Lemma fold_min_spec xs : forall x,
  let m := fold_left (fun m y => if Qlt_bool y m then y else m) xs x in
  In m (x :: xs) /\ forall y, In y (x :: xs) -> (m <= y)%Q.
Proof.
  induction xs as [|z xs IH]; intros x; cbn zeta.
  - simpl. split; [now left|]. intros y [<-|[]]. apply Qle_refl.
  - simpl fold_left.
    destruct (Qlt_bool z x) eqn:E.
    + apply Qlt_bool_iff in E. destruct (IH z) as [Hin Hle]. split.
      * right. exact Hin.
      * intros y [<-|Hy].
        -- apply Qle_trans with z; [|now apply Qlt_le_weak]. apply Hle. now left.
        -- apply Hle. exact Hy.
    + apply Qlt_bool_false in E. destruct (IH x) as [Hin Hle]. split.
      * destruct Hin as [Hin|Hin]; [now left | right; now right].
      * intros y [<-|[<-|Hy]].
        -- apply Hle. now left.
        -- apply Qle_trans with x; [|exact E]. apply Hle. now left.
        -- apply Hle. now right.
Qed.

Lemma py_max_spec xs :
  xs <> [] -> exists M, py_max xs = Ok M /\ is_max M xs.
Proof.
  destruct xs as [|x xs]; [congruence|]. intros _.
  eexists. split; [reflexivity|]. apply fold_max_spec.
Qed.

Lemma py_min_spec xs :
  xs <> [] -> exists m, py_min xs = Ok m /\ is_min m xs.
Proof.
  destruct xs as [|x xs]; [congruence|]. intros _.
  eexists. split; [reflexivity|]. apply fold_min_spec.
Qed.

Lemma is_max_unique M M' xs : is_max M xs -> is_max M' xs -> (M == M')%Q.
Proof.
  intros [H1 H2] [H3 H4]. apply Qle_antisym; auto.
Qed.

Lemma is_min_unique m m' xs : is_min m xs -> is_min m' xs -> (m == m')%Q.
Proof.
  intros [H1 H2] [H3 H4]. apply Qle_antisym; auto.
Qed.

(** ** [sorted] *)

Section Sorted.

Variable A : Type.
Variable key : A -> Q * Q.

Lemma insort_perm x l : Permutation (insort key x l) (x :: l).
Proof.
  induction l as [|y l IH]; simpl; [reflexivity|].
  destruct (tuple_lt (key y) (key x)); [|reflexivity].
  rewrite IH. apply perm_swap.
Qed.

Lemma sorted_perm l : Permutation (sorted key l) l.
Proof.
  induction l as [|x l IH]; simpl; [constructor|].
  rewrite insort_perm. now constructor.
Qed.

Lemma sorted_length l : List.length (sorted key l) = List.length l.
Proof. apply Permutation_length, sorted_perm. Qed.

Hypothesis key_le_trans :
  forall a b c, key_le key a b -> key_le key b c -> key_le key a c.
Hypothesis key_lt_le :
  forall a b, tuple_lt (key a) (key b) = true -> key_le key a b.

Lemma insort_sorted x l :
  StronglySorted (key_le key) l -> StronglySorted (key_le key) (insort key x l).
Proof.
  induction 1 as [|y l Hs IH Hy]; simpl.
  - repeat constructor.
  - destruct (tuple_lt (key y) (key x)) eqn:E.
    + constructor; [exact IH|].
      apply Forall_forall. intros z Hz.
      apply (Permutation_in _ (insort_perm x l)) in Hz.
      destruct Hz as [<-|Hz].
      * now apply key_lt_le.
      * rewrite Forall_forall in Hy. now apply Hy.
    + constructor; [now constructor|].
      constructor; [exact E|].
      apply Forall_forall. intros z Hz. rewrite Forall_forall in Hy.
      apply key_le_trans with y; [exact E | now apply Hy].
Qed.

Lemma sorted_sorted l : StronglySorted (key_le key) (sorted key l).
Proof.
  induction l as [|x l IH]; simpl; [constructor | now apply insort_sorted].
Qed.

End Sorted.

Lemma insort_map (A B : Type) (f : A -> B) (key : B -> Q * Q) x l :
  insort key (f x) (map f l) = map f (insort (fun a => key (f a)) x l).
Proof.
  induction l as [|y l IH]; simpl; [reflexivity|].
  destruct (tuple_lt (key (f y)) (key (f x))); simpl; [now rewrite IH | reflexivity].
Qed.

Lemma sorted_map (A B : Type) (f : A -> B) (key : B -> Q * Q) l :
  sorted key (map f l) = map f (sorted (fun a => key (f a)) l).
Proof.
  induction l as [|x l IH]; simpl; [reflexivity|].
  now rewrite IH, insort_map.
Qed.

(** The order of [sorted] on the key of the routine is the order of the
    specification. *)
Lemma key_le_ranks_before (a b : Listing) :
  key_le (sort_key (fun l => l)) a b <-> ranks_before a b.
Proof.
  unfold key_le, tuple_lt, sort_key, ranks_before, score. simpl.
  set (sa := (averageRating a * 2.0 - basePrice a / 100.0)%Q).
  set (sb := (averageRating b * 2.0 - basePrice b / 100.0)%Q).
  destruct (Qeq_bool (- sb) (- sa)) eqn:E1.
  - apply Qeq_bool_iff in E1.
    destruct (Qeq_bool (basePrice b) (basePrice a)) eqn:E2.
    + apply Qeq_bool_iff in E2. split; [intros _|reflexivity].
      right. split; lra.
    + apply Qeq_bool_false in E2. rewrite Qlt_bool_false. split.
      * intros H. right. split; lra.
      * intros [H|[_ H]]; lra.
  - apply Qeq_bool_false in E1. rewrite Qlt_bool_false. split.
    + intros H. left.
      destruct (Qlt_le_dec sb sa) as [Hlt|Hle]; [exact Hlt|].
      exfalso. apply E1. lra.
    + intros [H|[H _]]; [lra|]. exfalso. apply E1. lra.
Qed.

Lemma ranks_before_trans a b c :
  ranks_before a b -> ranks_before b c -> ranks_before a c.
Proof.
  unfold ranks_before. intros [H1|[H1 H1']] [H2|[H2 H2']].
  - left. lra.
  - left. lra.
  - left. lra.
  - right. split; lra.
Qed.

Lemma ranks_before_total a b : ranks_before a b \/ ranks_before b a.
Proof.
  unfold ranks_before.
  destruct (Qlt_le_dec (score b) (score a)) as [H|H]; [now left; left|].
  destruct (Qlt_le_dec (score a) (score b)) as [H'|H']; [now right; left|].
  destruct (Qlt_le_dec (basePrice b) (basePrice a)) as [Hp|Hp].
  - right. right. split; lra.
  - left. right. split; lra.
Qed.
=-=-=-=-=
## Exercise description
Nothing beyond the line that contains "-- apply Qle_trans with x;" belongs in the answer; reproduce the entries exactly from their first line through it.

## Reply
Lemma fold_min_spec xs : forall x,
  let m := fold_left (fun m y => if Qlt_bool y m then y else m) xs x in
  In m (x :: xs) /\ forall y, In y (x :: xs) -> (m <= y)%Q.
Proof.
  induction xs as [|z xs IH]; intros x; cbn zeta.
  - simpl. split; [now left|]. intros y [<-|[]]. apply Qle_refl.
  - simpl fold_left.
    destruct (Qlt_bool z x) eqn:E.
    + apply Qlt_bool_iff in E. destruct (IH z) as [Hin Hle]. split.
      * right. exact Hin.
      * intros y [<-|Hy].
        -- apply Qle_trans with z; [|now apply Qlt_le_weak]. apply Hle. now left.
        -- apply Hle. exact Hy.
    + apply Qlt_bool_false in E. destruct (IH x) as [Hin Hle]. split.
      * destruct Hin as [Hin|Hin]; [now left | right; now right].
      * intros y [<-|[<-|Hy]].
        -- apply Hle. now left.
        -- apply Qle_trans with x; [|exact E]. apply Hle. now left.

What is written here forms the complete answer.